— Working data —
(* ===== verification/GridView.v ===== *)
(** * What the grid shows

    The grid as its cells and metadata alone, each edit of the source written
    on them without any bookkeeping, and the proof that the edits of [Grid.v]
    do exactly that, never panic, and keep the bookkeeping true. *)

From S2P Require Import Prelude Varint Utf8 Style Cell RowEncoder RowDecoder RowItems RowRoundTrip.
From S2P Require Import RowContract Snapshot Grid.
From stdpp Require Import options.
#[local] Open Scope N_scope.

(** ** The plain edits *)

Definition view (grid : Grid) : list Row := row_view <$> rows grid.

(** [f] at index [i] of a list, nothing past its end. *)
Definition at_index {A} (i : nat) (f : A -> A) (l : list A) : list A :=
  match l !! i with Some x => <[i := f x]> l | None => l end.

Definition with_row_end (e : RowEnd) (row : Row) : Row := (row.1, MkRowMetadata e (has_prompt_mark row.2)).
Definition blank_row (column_count : nat) (s : Style) : Row :=
  (replicate column_count (build_blank_with_style s), default_metadata).

(** The bytes that fit, as narrow cells. *)
Definition show_ascii (first : nat) (bytes : list N) (s : Style) (row : Row) : Row :=
  let count := (length bytes `min` (length row.1 - first))%nat in
  (splice first (first + count) ((fun b => from_character b 1 s) <$> take count bytes) row.1, row.2).

(** The other half of a wide glyph at the column, blanked. *)
Definition show_split_glyph (column : nat) (s : Style) (row : Row) : Row :=
  match display_width <$> row.1 !! column with
  | Some 2 => (<[S column := build_blank_with_style s]> row.1, row.2)
  | Some 0 =>
      if (column =? 0)%nat then row else (<[(column - 1)%nat := build_blank_with_style s]> row.1, row.2)
  | _ => row
  end.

— What you have to do —
How many lines in the entries above include the string "that"? Give only the number.

— Exercise result —
3